Avant Paris, Canberra jugeait en 2020 la société américaine pour violation de la loi australienne sur la protection de la vie privée pour avoir collecté des images faciales sans consentement, ce qui constitue une collecte d'informations sensibles. L'Office of the Australian Information Commissioner (OAIC) a déterminé que Clearview AI avait un "lien australien" et était donc soumise à la loi australienne sur la vie privée, malgré l'absence de bureaux ou de serveurs en Australie.
“30 milliards de photos de personnes” collectées sans leur permission
Une nouvelle amende vient s’ajouter à cet outil très controversé. Le régulateur néerlandais de la vie privée (AP) a infligé mardi 03 septembre 2024 une nouvelle amende à Clearview AI, d’un montant de 30,5 millions d’euros. “Clearview dispose d'une base de données contenant plus de 30 milliards de photos de personnes sans que ces gens ne le sachent et sans leur permission”, a dénoncé cette autorité. Amsterdam justifie sa pénalité par le fait que “des photos de Néerlandais se trouvent dans la base de données illégale”.
AP a par la même occasion ordonné la fin des pratiques de la startup américaine, la menaçant d’une astreinte maximale de 5,1 millions d’euros en plus de l’amende. “La reconnaissance faciale est une technologie très radicale, qu'on ne peut pas simplement rendre accessible à tout le monde”, encore moins par des entreprises commerciales, explique Aleid Wolfsen, président du régulateur, dans un communiqué.
La startup se défend en affirmant fournir des services uniquement aux forces de l’ordre ainsi qu’aux agences de renseignement hors UE, ce qui est “déjà assez grave”, rétorque le même juriste.

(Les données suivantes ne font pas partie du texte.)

(** * NeMo model-parallel overrides: checkpoint writer, gradient scaler, data fetcher

    A shallow embedding of [nemo/collections/nlp/parts/nlp_overrides.py]:

    - [NLPSaveRestoreConnector.save_to], the rank-partitioned checkpoint
      writer, as a program in a small effect monad that logs every call it
      makes to a collaborator (file system, distributed runtime, logger);
    - [GradScaler._maybe_opt_step] and [GradScaler.update], the scale
      controller, as functions on an explicit scaler state;
    - [GlobalBatchDataFetcher], the global-batch fetcher, as a function on an
      explicit fetcher state whose iterator is the list of remaining items. *)

From Stdlib Require Import List ZArith String Ascii Lia Bool Arith.
From Stdlib Require Import DecimalString DecimalNat.
From Stdlib Require QArith FinFun SpecFloat.
Import ListNotations.

Set Implicit Arguments.
Local Open Scope string_scope.
Local Open Scope list_scope.

(** ** Python built-ins used by the source *)

Module Py.

(** [f'{n:02d}'] for a non-negative int: decimal, zero-padded to width 2. *)
Definition format_02d (n : nat) : string :=
  let s := NilZero.string_of_uint (Nat.to_uint n) in
  if (String.length s <? 2)%nat then ("0" ++ s)%string else s.

(** Reads a decimal numeral back; used only to show [format_02d] injective. *)
Definition parse_decimal (s : string) : option nat :=
  option_map Nat.of_uint (NilEmpty.uint_of_string s).

Definition is_empty (s : string) : bool :=
  match s with EmptyString => true | _ => false end.

(** [s.startswith('/')] *)
Definition startswith_sep (s : string) : bool :=
  match s with String "/" _ => true | _ => false end.

(** [s.endswith('/')] *)
Fixpoint endswith_sep (s : string) : bool :=
  match s with
  | EmptyString => false
  | String c EmptyString => Ascii.eqb c "/"
  | String _ r => endswith_sep r
  end.

(** One round of the loop of [posixpath.join]. *)
Definition join_step (path b : string) : string :=
  if startswith_sep b then b
  else if is_empty path || endswith_sep path then (path ++ b)%string
  else (path ++ "/" ++ b)%string.

(** [os.path.join(a, *p)] *)
Definition os_path_join (a : string) (p : list string) : string :=
  fold_left join_step p a.

Fixpoint contains_sep (s : string) : bool :=
  match s with
  | EmptyString => false
  | String c r => Ascii.eqb c "/" || contains_sep r
  end.

Fixpoint all_sep (s : string) : bool :=
  match s with
  | EmptyString => true
  | String c r => Ascii.eqb c "/" && all_sep r
  end.

(** [p[:p.rfind('/') + 1]] *)
Fixpoint upto_last_sep (p : string) : string :=
  match p with
  | EmptyString => EmptyString
  | String c r => if contains_sep p then String c (upto_last_sep r) else EmptyString
  end.

(** [s.rstrip('/')] *)
Fixpoint rstrip_sep (s : string) : string :=
  match s with
  | EmptyString => EmptyString
  | String c r => if all_sep s then EmptyString else String c (rstrip_sep r)
  end.

(** [os.path.dirname(p)] *)
Definition os_path_dirname (p : string) : string :=
  let head := upto_last_sep p in
  if negb (is_empty head) && negb (all_sep head) then rstrip_sep head else head.

(** [range(n)] *)
Definition range (n : nat) : list nat := seq 0 n.

End Py.

(** ** Process-wide coordinate state *)

(** The fields of [AppState()] that [save_to] reads.  [model_parallel_size]
    is [None] when no model-parallel grid is configured. *)
Record AppState := {
  model_parallel_size : option nat;
  pipeline_model_parallel_size : nat;
  tensor_model_parallel_size : nat;
  tensor_model_parallel_rank : nat;
  data_parallel_rank : nat
}.

(** What a worker sees of its surroundings during one [save_to]. *)
Record Env := {
  app_state : AppState;
  (** [torch.distributed.is_initialized()] *)
  dist_is_initialized : bool;
  (** the name [tempfile.TemporaryDirectory()] hands out *)
  fresh_tmpdir : string
}.

(** The model being saved.  [artifacts] is [None] when the model has no such
    attribute, [Some None] when the attribute is [None]. *)
Record Model := {
  state_dict : string;
  artifacts : option (option (list string))
}.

“Nous devons tracer une ligne très claire lorsqu'il s'agit d'une utilisation incorrecte de ce type de technologie”, alerte-t-il. Certes, “la reconnaissance faciale peut contribuer à la sécurité et des enquêtes sur les criminels par les autorités officielles. Mais elle ne devrait certainement pas être gérée par une société commerciale”, a-t-il écrit.
Pour AP, “Clearview viole la loi et l'utilisation des services de Clearview est donc illégale. Les organisations néerlandaises qui utilisent Clearview peuvent donc s'attendre à de lourdes amendes”, avertit Aleid Wolfsen.
La même autorité néerlandaise fait remarquer que malgré les multiples sanctions écopées par Clearview AI, y compris aux Royaume-Uni ainsi qu’en Italie, “l'entreprise ne semble pas changer de comportement”.